The best cars to lease in the U.S. based on depreciation are often those with high residual value—they hold value well, so the lease "payment" (based on depreciation) is lower. Here's how depreciation affects lease cost and how to compare.
TL;DR Lease payment ≈ (cap cost − residual) ÷ term + money factor. High residual = lower payment. Cars that hold value (e.g., some Toyota, Honda, luxury) often have better lease terms. Use autopremo.com lease calculator and depreciation calculator to compare. Use autopremo.com.How Depreciation Affects Lease Cost
Lease payment is largely driven by cap cost minus residual over the term. High residual (car holds value) = less "depreciation" over the lease = lower payment. Use autopremo.com depreciation calculator to see which cars hold value. Get depreciation at autopremo.com.

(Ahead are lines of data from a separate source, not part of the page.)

(** ** Fewer than two years *)

Lemma object_column_false (df : DataFrame) (r : row) :
  In r (rows df) -> value r <> NaN -> object_column df = false.
Proof.
  intros Hin Hv. unfold object_column.
  destruct (forallb isna (map value (rows df))) eqn:E; [| reflexivity].
  rewrite forallb_forall in E.
  specialize (E (value r) (in_map value _ _ Hin)).
  destruct (value r); [congruence | discriminate E].
Qed.

Lemma selected_in_rows (df : DataFrame) (D : Z) (r : row) :
  In r (selected df D) -> In r (rows df).
Proof. unfold selected. rewrite filter_In. tauto. Qed.

Lemma analysis_empty (df : DataFrame) (D : Z) :
  selected df D = [] ->
  analysis df D = Raise (TypeError "expected non-empty vector for x").
Proof. intro Hnil. unfold analysis. rewrite Hnil. reflexivity. Qed.

Lemma analysis_object_column (df : DataFrame) (D : Z) :
  selected df D <> [] ->
  object_column df = true ->
  analysis df D
  = Raise (TypeError
             "unsupported operand type(s) for +: 'NoneType' and 'float'").
Proof.
  intros Hne Hobj. unfold analysis, polyfit_on.
  destruct (selected df D) as [| r rest]; [congruence |].
  rewrite Hobj. reflexivity.
Qed.

Lemma analysis_float_column (df : DataFrame) (D : Z) (s : float64) :
  object_column df = false ->
  slope (selected df D) = Return s ->
  analysis df D
  = Return (mkAnalysis (selected df D) (statistics (selected df D)) s
                       (trend_text s)
                       (volatility_label (prob_extreme (selected df D)))).
Proof.
  intros Hobj Hs. unfold analysis, polyfit_on.
  destruct (selected df D) as [| r rest] eqn:Hsel.
  - rewrite Hs. reflexivity.
  - rewrite Hobj, Hs. reflexivity.
Qed.

Lemma trend_text_by_sign (s : R) :
  (0 < s -> trend_text (Num s) = "increasing"%string)
  /\ (s < 0 -> trend_text (Num s) = "decreasing"%string)
  /\ (s = 0 -> trend_text (Num s) = "stable"%string).
Proof.
  unfold trend_text, fgt, flt, Rgtb, Rltb'.
  destruct (Rlt_dec 0 s) as [Hpos | Hnpos], (Rlt_dec s 0) as [Hneg | Hnneg];
    repeat split; intros; try reflexivity; lra.
Qed.

(** C2, as the code has it: the estimator has no "insufficient data"
    outcome and always calls the fit.  For a day sample whose present
    values span fewer than two distinct years: an empty sample makes the
    fit raise (empty vector); when every value of the mapping is null the
    value column holds None and the fit raises a TypeError as well; in a
    float column, a sample with a missing value gets slope NaN and the
    label "stable"; and a sample without missing values, all of one
    non-zero year Y, gets numpy's minimum-norm slope mean / (2 Y) and is
    labelled by the sign of that slope. *)
Theorem C2_fit_is_always_attempted :
  forall (df : DataFrame) (D : Z),
    (distinct_years (selected df D) < 2)%nat ->
    (selected df D = [] ->
     analysis df D = Raise (TypeError "expected non-empty vector for x"))
    /\ (selected df D <> [] ->
        object_column df = true ->
        analysis df D
        = Raise (TypeError
                   "unsupported operand type(s) for +: 'NoneType' and 'float'"))
    /\ (object_column df = false ->
        (exists r, In r (selected df D) /\ value r = NaN) ->
        exists a, analysis df D = Return a
                  /\ an_slope a = NaN
                  /\ an_trend_text a = "stable"%string)
    /\ (forall Y,
           (forall r, In r (selected df D) -> value r <> NaN) ->
           In Y (present_years (selected df D)) ->
           Y <> 0%Z ->
           exists a s,
             analysis df D = Return a
             /\ s = (Rsum (values (selected df D))
                     / INR (List.length (selected df D)))
                    / (2 * IZR Y)
             /\ an_slope a = Num s
             /\ (0 < s -> an_trend_text a = "increasing"%string)
             /\ (s < 0 -> an_trend_text a = "decreasing"%string)
             /\ (s = 0 -> an_trend_text a = "stable"%string)).
Proof.
  intros df D Hdist. split; [| split; [| split]].
  - apply analysis_empty.
  - apply analysis_object_column.
  - intros Hobj Hmiss.
    assert (Hslope : slope (selected df D) = Return NaN).
    { apply slope_with_missing; [| exact Hmiss].
      intros r Hin. exact (selected_has_date df D r Hin). }
    rewrite (analysis_float_column df D NaN Hobj Hslope).
    eexists. split; [reflexivity |]. split; reflexivity.
  - intros Y Hv HY HY0.
    assert (Hne : selected df D <> []).
    { intro Hnil. rewrite Hnil in HY. destruct HY. }
    assert (Hobj : object_column df = false).
    { destruct (selected df D) as [| r rest] eqn:Hsel; [congruence |].
      apply (object_column_false df r).
      - apply (selected_in_rows df D). rewrite Hsel. now left.
      - apply Hv. now left. }
    pose proof (slope_single_year (selected df D) Y Hne
                  (fun r Hin => selected_has_date df D r Hin)
                  Hv Hdist HY HY0) as Hslope.
    rewrite (analysis_float_column df D _ Hobj Hslope).
    eexists. eexists. split; [reflexivity |]. split; [reflexivity |].
    split; [reflexivity |]. simpl an_trend_text. apply trend_text_by_sign.
Qed.

Lemma C2_witness :
  (exists a s,
      analysis df_new_year 1 = Return a
      /\ s = (Rsum (values (selected df_new_year 1))
              / INR (List.length (selected df_new_year 1)))
             / (2 * IZR 2000)
      /\ an_slope a = Num s
      /\ (0 < s -> an_trend_text a = "increasing"%string)
      /\ (s < 0 -> an_trend_text a = "decreasing"%string)
      /\ (s = 0 -> an_trend_text a = "stable"%string))
  /\ analysis df_new_year 2
     = Raise (TypeError "expected non-empty vector for x")
  /\ analysis df_all_null 15
     = Raise (TypeError
                "unsupported operand type(s) for +: 'NoneType' and 'float'")
  /\ (exists a, analysis df_one_present 15 = Return a
                /\ an_slope a = NaN
                /\ an_trend_text a = "stable"%string).
Proof.
  split; [| split; [| split]].
  - assert (Hdist : (distinct_years (selected df_new_year 1) < 2)%nat)
      by (cbn; lia).
    destruct (C2_fit_is_always_attempted df_new_year 1 Hdist)
      as [_ [_ [_ Hone]]].
    apply (Hone 2000%Z).
    + intros r Hin. cbn in Hin. destruct Hin as [H | []]. subst r. discriminate.
    + cbn. left. reflexivity.
    + discriminate.
  - assert (Hdist : (distinct_years (selected df_new_year 2) < 2)%nat)
      by (cbn; lia).
    apply (proj1 (C2_fit_is_always_attempted df_new_year 2 Hdist)).
    reflexivity.
  - assert (Hdist : (distinct_years (selected df_all_null 15) < 2)%nat)
      by (cbn; lia).
    apply (proj1 (proj2 (C2_fit_is_always_attempted df_all_null 15 Hdist))).
    + discriminate.
    + reflexivity.
  - assert (Hdist : (distinct_years (selected df_one_present 15) < 2)%nat)
      by (cbn; lia).
    apply (proj1 (proj2 (proj2
             (C2_fit_is_always_attempted df_one_present 15 Hdist)))).
    + reflexivity.
    + exists (jan15 2001 NaN). split; [| reflexivity].
      cbn. right. left. reflexivity.
Defined.
(** * LittleExport: the streaming archive engine

    A shallow embedding of [little-export.core.js]: the tape-archive
    container codec ([createTarHeader], [TarWriter], the parse loop of
    [importData]), the chunked cipher ([EncryptionTransformer],
    [DecryptionSource]), the format sniffing of [importData] and the
    include/exclude filter [isAllowed].

    Conventions.
    - A [Uint8Array] is a [list byte]; storing a number wraps modulo 256.
    - A JavaScript string is the list of its UTF-16 code units ([list N]).
    - JavaScript numbers that hold sizes, offsets and lengths are integers
      ([Z]); every quantity the code computes stays far below 2^53.
    - Platform services (PBKDF2/AES-GCM, the random source, gzip, the
      timing of a stream's consumer) are fields of a record the model is
      parameterised by; so are the collaborators of the import (storage,
      cookies, the custom-item callback, IndexedDB, the origin private
      file system), whose calls return or throw.
    - A stream is the finite list of chunks its consumer reads and the
      way it ends (closed or errored). *)

From Stdlib Require Import ZArith NArith Lia Strings.Byte.
From stdpp Require Import base option list strings gmap.

Local Open Scope Z_scope.

(* ===================================================================== *)
(** * 1. JavaScript values: bytes, strings, numbers                       *)
(* ===================================================================== *)

Module JS.

Abbreviation bytes := (list byte).
(* --------------------------------------------------------------------- *)
(* A concrete library, to run the model on examples                      *)
(* --------------------------------------------------------------------- *)
Module Example.
Import Goconfig.

(** The value of a base64 character. *)
Fixpoint indexIn (c : ascii) (l : bytes) : option N :=
  match l with
  | [] => None
  | x :: l' => if decide (x = c) then Some 0%N else N.succ <$> indexIn c l'
  end.

Definition dec6 (c : ascii) : option N := indexIn c Go.encodeStd.

Definition byteOf (v : N) : ascii := ascii_of_N (N.land v 255).

(** One group of four characters; padding may end it. *)
Definition decodeQuantum (a b c d : ascii) : option bytes :=
  match dec6 a, dec6 b with
  | Some va, Some vb =>
      let v2 := N.lor (N.shiftl va 18) (N.shiftl vb 12) in
      if decide (c = Go.StdPadding)
      then (if decide (d = Go.StdPadding) then Some [byteOf (N.shiftr v2 16)] else None)
      else
        match dec6 c with
        | Some vc =>
            let v3 := N.lor v2 (N.shiftl vc 6) in
            if decide (d = Go.StdPadding)
            then Some [byteOf (N.shiftr v3 16); byteOf (N.shiftr v3 8)]
            else
              match dec6 d with
              | Some vd =>
                  let v := N.lor v3 vd in
                  Some [byteOf (N.shiftr v 16); byteOf (N.shiftr v 8); byteOf v]
              | None => None
              end
        | None => None
        end
  | _, _ => None
  end.

Fixpoint decodeQuanta (s : bytes) : option bytes :=
  match s with
  | [] => Some []
  | a :: b :: c :: d :: rest =>
      match decodeQuantum a b c d with
      | Some q =>
          if length q <? 3
          then (match rest with [] => Some q | _ => None end)
          else (fun t => q ++ t) <$> decodeQuanta rest
      | None => None
      end
  | _ => None
  end.

(** A decoder for padded base64 that skips line breaks. *)
Definition decodeStd (s : bytes) : option bytes :=
  decodeQuanta (List.filter (fun c => negb (bool_decide (c = Go.CR) || bool_decide (c = Go.LF))) s).

(** A stand-in for secretbox with the same shape: a 16-byte tag made
    of key and nonce, followed by the message. *)
Definition xorb8 (a b : ascii) : ascii :=
  ascii_of_N (N.lxor (N_of_ascii a) (N_of_ascii b)).

Definition tag (nonce key : bytes) : bytes :=
  zip_with xorb8 (take 16 key) (take 16 nonce).

Definition seal (message nonce key : bytes) : bytes := tag nonce key ++ message.

Definition open (box nonce key : bytes) : option bytes :=
  if bool_decide (take 16 box = tag nonce key) then Some (drop 16 box) else None.

(** A stand-in for the password hash: 32 bytes, the empty password is
    refused. *)
Definition hash (password : bytes) : option bytes :=
  match password with
  | [] => None
  | _ => Some (take 32 (password ++ repeat "000"%char 32))
  end.

(** Cut a text at its line feeds. *)
Fixpoint splitLines (b cur : bytes) : list bytes :=
  match b with
  | [] => [rev cur]
  | c :: b' =>
      if decide (c = Go.LF) then rev cur :: splitLines b' []
      else splitLines b' (c :: cur)
  end.

(** "key = value": the bytes before and after the first '='. *)
Fixpoint cutAtEq (l key : bytes) : option (bytes * bytes) :=
  match l with
  | [] => None
  | c :: l' => if decide (c = "="%char) then Some (rev key, l') else cutAtEq l' (c :: key)
  end.

(** A small reader for the INI format: comments and blank lines are
    skipped, "[name]" opens a section and sets its keeper key, other
    lines are "key = value". *)
Fixpoint parseLines (ls : list bytes) (section : string)
  : option (list (string * string * string)) :=
  match ls with
  | [] => Some []
  | line :: rest =>
      let l := Go.TrimSpace line in
      match l with
      | [] => parseLines rest section
      | c :: _ =>
          if bool_decide (c = "#"%char) || bool_decide (c = ";"%char)
          then parseLines rest section
          else if bool_decide (c = "["%char) && bool_decide (last l = Some "]"%char)
          then
            let name := string_of_list_ascii
                          (Go.TrimSpace (take (length l - 2) (drop 1 l))) in
            (fun t => (name, sectionKeeper, sectionKeeper) :: t) <$> parseLines rest name
          else
            match cutAtEq l [] with
            | Some (k, v) =>
                (fun t => (section, string_of_list_ascii (Go.TrimSpace k),
                           string_of_list_ascii (Go.TrimSpace v)) :: t)
                  <$> parseLines rest section
            | None => None
            end
      end
  end.

Definition parse (b : bytes) : option (list (string * string * string)) :=
  parseLines (splitLines b []) DEFAULT_SECTION.

(** A small writer for the INI format. *)
Definition printSection (c : ConfigFile) (name : string) : bytes :=
  B "[" ++ B name ++ B "]" ++ [Go.LF]
  ++ concat ((fun k =>
                if decide (k = sectionKeeper) then []
                else B k ++ B " = "
                     ++ B (default "" (default ∅ (data c !! name) !! k))
                     ++ [Go.LF])
             <$> default [] (keyList c !! name))
  ++ [Go.LF].

Definition print (c : ConfigFile) : bytes :=
  concat (printSection c <$> sectionList c).

#[global] Instance library : Library := {|
  parseINI := parse;
  printINI := print;
  mapRange := map_to_list;
  mapRange_perm := fun m => reflexivity (map_to_list m);
  base64_ReadAll := decodeStd;
  secretbox_Open := open;
  secretbox_Seal := seal;
  obscure_MustReveal := Ret;
  passwordHash := hash;
|}.

(** "[remote1]\ntype = local\n" *)
Definition sampleText : bytes :=
  B "[remote1]" ++ [Go.LF] ++ B "type = local" ++ [Go.LF].

(** A provider that has loaded the text [b]. *)
Definition loaded (b : bytes) : GoConfigProvider.GoConfig :=
  match GoConfigProvider.GoConfig_Load b GoConfigProvider.NewGoConfigProvider with
  | Ret (_, g) => g
  | _ => GoConfigProvider.NewGoConfigProvider
  end.

(** The ConfigFile that the text [b] is read into. *)
Definition read (b : bytes) : ConfigFile :=
  fromEntries (default [] (parse b)).

(** "k = v\n": a key before any section header belongs to DEFAULT. *)
Definition defaultText : bytes := B "k = v" ++ [Go.LF].

(** The state of a process that registered the goconfig provider and
    has not loaded anything. *)
Definition start (path : string) (fs : gmap string Config.file)
    (env : gmap string string) (key : bytes) (ask : bool) (input : list bytes)
  : Config.State GoConfigProvider.GoConfig :=
  {| Config.provider := None;
     Config.configProviders := [GoConfigProvider.Register];
     Config.ConfigPath := path;
     Config.configKey := key;
     Config.AskPassword := ask;
     Config.environ := env;
     Config.files := fs;
     Config.stdin := input;
     Config.events := [] |}.

(** A config path, and the file a previous run left there. *)
Definition path : string := "/home/user/.config/rclone/rclone.conf".

Definition oldFile : Config.file :=
{| Config.content := sampleText; Config.mode := 420 |}.

(** "[remote2]\ntype = s3\n": the configuration to be saved. *)
Definition newText : bytes :=
B "[remote2]" ++ [Go.LF] ++ B "type = s3" ++ [Go.LF].



(** Every system call succeeds; TempFile tries the suffix "123456789"
and rand.Read delivers 24 bytes. *)
Definition ok : Config.choice :=
{| Config.fails := false; Config.delivered := 0;
Config.suffix := "123456789"; Config.random := repeat "n"%char 24 |}.


(** The config file that saveConfig writes for [newText] under [key]. *)
Definition encryptedText (key : bytes) : bytes :=
Config.container key newText (repeat "n"%char 24).

(** A second key, and the temp file that hands it to a child process. *)
Definition key2 : bytes := repeat "K"%char 32.


(** A process that has chosen the goconfig provider and is about to
load a config file with the content [b]; [env] is its environment,
[extra] the other files, [key] the key in memory. *)
Definition loading (b : bytes) (env : gmap string string)
(extra : gmap string Config.file) (key : bytes) (ask : bool) (input : list bytes)
: Config.State GoConfigProvider.GoConfig :=
Config.set_provider (Some GoConfigProvider.NewGoConfigProvider)
(start path (<[ path := {| Config.content := b; Config.mode := 384 |} ]> extra)
env key ask input).

(** A comment line of 4096 bytes: '#' and 4095 times 'a'. *)
Definition longComment : bytes := "#"%char :: repeat "a"%char 4095.

(** A plaintext config whose first line is that comment, continued on
the same line by the text "RCLONE_ENCRYPT_V7:". *)
Definition longLineText : bytes :=
longComment ++ B "RCLONE_ENCRYPT_V7:" ++ [Go.LF] ++ sampleText.

(** A file in encrypted mode whose blob decodes to 3 bytes. *)
Definition shortBlobText : bytes :=
B "RCLONE_ENCRYPT_V0:" ++ [Go.LF] ++ B "AAAA" ++ [Go.LF].

End Example.

(* --------------------------------------------------------------------- *)
(* fs/config/config.go: the functions around the provider and around     *)
(* saveConfig                                                            *)
(* --------------------------------------------------------------------- *)
Module ConfigAPI.
Import Goconfig GoConfigProvider Config.

(** The options of a remote as the reads of a Section see them: the map
    of the section named [remote] (DEFAULT for the empty name) without
    goconfig's keeper key; None when there is no such section. *)
Definition options (c : ConfigFile) (remote : string) : option (gmap string string) :=
  delete sectionKeeper <$> data c !! sectionName remote.

Section WithProvider.
Context {P : Type} `{Provider P} `{Library}.

(** RegisterConfigProvider (lines 92-94):
    configProviders = append(configProviders, pd) *)
Definition RegisterConfigProvider (pd : ProviderDefinition P) (st : State P) : State P :=
  {| provider := provider st; configProviders := configProviders st ++ [pd];
     ConfigPath := ConfigPath st; configKey := configKey st;
     AskPassword := AskPassword st; environ := environ st;
     files := files st; stdin := stdin st; events := events st |}.

(** A Go int: the sum LowLevelRetries+1 wraps around at 64 bits. *)
Definition wrap64 (z : Z) : Z := ((z + 2 ^ 63) mod 2 ^ 64 - 2 ^ 63)%Z.

(** The loop of SaveConfig (lines 177-183) with [tries] iterations left.
    [attempts] holds the decisions of the environment for each call of
    saveConfig; None: they do not reach the end of the loop. The result
    is how SaveConfig ends and the state it leaves: it returns after a
    call of saveConfig that returned nil, a panic of saveConfig goes
    on, and log.Fatalf ends the process when no iteration is left. *)
Fixpoint saveLoop (tries : nat) (attempts : list (list choice)) (st : State P)
  : option (outcome unit * State P) :=
  match tries with
  | O => Some (Fatal "Failed to save config after tries", st)
  | S tries' =>
      match attempts with
      | [] => None
      | cs :: rest =>
          match saveConfig cs st with
          | None => None
          | Some (Returned None, st') => Some (Ret tt, st')
          | Some (Returned (Some _), st') => saveLoop tries' rest st'
          | Some (Panicking m, st') => Some (Panic m, st')
          | Some (Exited m, st') => Some (Fatal m, st')
          end
      end
  end.

(** SaveConfig (lines 175-187): "for i := 0; i < fs.Config.LowLevelRetries+1; i++". *)
Definition SaveConfig (LowLevelRetries : Z) (attempts : list (list choice))
    (st : State P) : option (outcome unit * State P) :=
  saveLoop (Z.to_nat (wrap64 (LowLevelRetries + 1))) attempts st.


End WithProvider.

Section WithGoConfig.
Context `{Library}.

(** GetRemoteConfig (lines 164-166): provider.GetRemoteConfig(). The
    call on a nil interface panics; the goconfig provider returns its
    receiver (provider.go, GetRemoteConfig). *)
Definition GetRemoteConfig (st : State GoConfig) : outcome GoConfig :=
  match provider st with
  | None => Panic "invalid memory address or nil pointer dereference"
  | Some g => Ret g
  end.

(** A method call on GetRemoteConfig(): the provider is an object, what
    the method does to it stays. *)
Definition onRemoteConfig {A : Type} (m : M A) (st : State GoConfig)
  : outcome (A * State GoConfig) :=
  obind (GetRemoteConfig st) (fun g =>
    obind (m g) (fun r => Ret (r.1, set_provider (Some r.2) st))).

(** GetRemote(remote).GetString(key) *)
Definition getOption (remote key : string) : M string :=
  let* s := GetRemote remote in GetString s key.

(** GetRemote(remote).SetString(key, value) *)
Definition setOption (remote key value : string) : M unit :=
  let* s := GetRemote remote in SetString s key value.

(** fs.ConfigFileGet as set in init (lines 150-155). *)
Definition ConfigFileGet (remote key : string) (st : State GoConfig)
  : outcome ((string * bool) * State GoConfig) :=
  obind (onRemoteConfig (HasRemote remote) st) (fun r =>
    if r.1
    then obind (onRemoteConfig (getOption remote key) r.2)
           (fun r' => Ret ((r'.1, true), r'.2))
    else Ret (("", false), r.2)).

(** fs.ConfigFileSet as set in init (lines 157-160): always returns nil. *)
Definition ConfigFileSet (remote key value : string) (st : State GoConfig)
  : outcome (option error * State GoConfig) :=
  obind (onRemoteConfig (setOption remote key value) st)
    (fun r => Ret (None, r.2)).

End WithGoConfig.
End ConfigAPI.

(* --------------------------------------------------------------------- *)
(* fs/config/config.go: makeConfigPath                                   *)
(* --------------------------------------------------------------------- *)
Module ConfigPaths.

(** path/filepath, as far as makeConfigPath calls it. *)
Class Filepath := {
  Join : list string -> string;      (* filepath.Join(elem...) *)
  Dir : string -> string;            (* filepath.Dir(path) *)
}.

(** What makeConfigPath asks of the process and of the operating
    system. *)
Record Process := {
  Executable : option string;        (* os.Executable(); None: it returns an error *)
  homeDir : string;                  (* the string homedir.Dir() returns *)
  env : gmap string string;          (* the environment *)
  Args : list string;                (* os.Args *)
  Stat : string -> bool;             (* os.Stat(path) returns no error *)
  MkdirAll : string -> bool;         (* os.MkdirAll(dir, os.ModePerm) returns no error *)
}.

(** What makeConfigPath does besides returning a path. *)
Inductive effect :=
| Mkdir (dir : string)               (* os.MkdirAll was called on dir *)
| Errorf (msg : string).             (* fs.Errorf *)

#[global] Instance effect_eq_dec : EqDecision effect.
Proof. solve_decision. Defined.
(** * Repository Intelligence: the analyzer facade and its callers

    A shallow embedding of [src/core/analyzer.py] (class
    [RepositoryAnalyzer]), of the [analyze] command of [cli/analyze.py] and
    of the [/health] endpoint of [src/api/main.py].

    Python values are an inductive type, floats are IEEE binary64 (Rocq's
    primitive floats, so literals such as [0.7] denote the same double as in
    Python), dictionaries are finite maps with string keys, exceptions are
    an error type, and the methods of the class run in a state-and-error
    monad over the instance dictionary of [self]. *)

From Stdlib Require Import Floats.PrimFloat.
From stdpp Require Import base strings list gmap.

#[local] Set Warnings "-inexact-float,-register-all".
#[local] Open Scope string_scope.

(** ** Python values *)

Inductive pyval : Type :=
  | PNone
  | PBool (b : bool)
  | PFloat (f : float)
  | PStr (s : string)
  | PList (l : list pyval)
  | PDict (d : gmap string pyval)
  | PMethod (name : string).

(** [bool(v)]: the truth value Python gives to [v] in [if] and [not]. *)
Definition truthy (v : pyval) : bool :=
  match v with
  | PNone => false
  | PBool b => b
  | PFloat f => negb (PrimFloat.eqb f 0%float)
  | PStr s => negb (String.eqb s EmptyString)
  | PList l => match l with [] => false | _ :: _ => true end
  | PDict d => match map_to_list d with [] => false | _ :: _ => true end
  | PMethod _ => true
  end.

Best to Lease = High Residual
Cars with strong resale (e.g., some Toyota, Honda, Subaru, luxury brands) often have higher residuals and can lease better. Compare lease terms and total cost. Use autopremo.com lease calculator. See lease at autopremo.com.
Compare Total Cost
Don't lease on payment alone—compare total cost (payments + fees) and lease vs buy with autopremo.com lease vs buy calculator. Check at autopremo.com.
Bottom Line
Best cars to lease based on depreciation = high residual, lower lease cost. Use autopremo.com depreciation calculator and lease calculator to compare so you lease a car that holds value.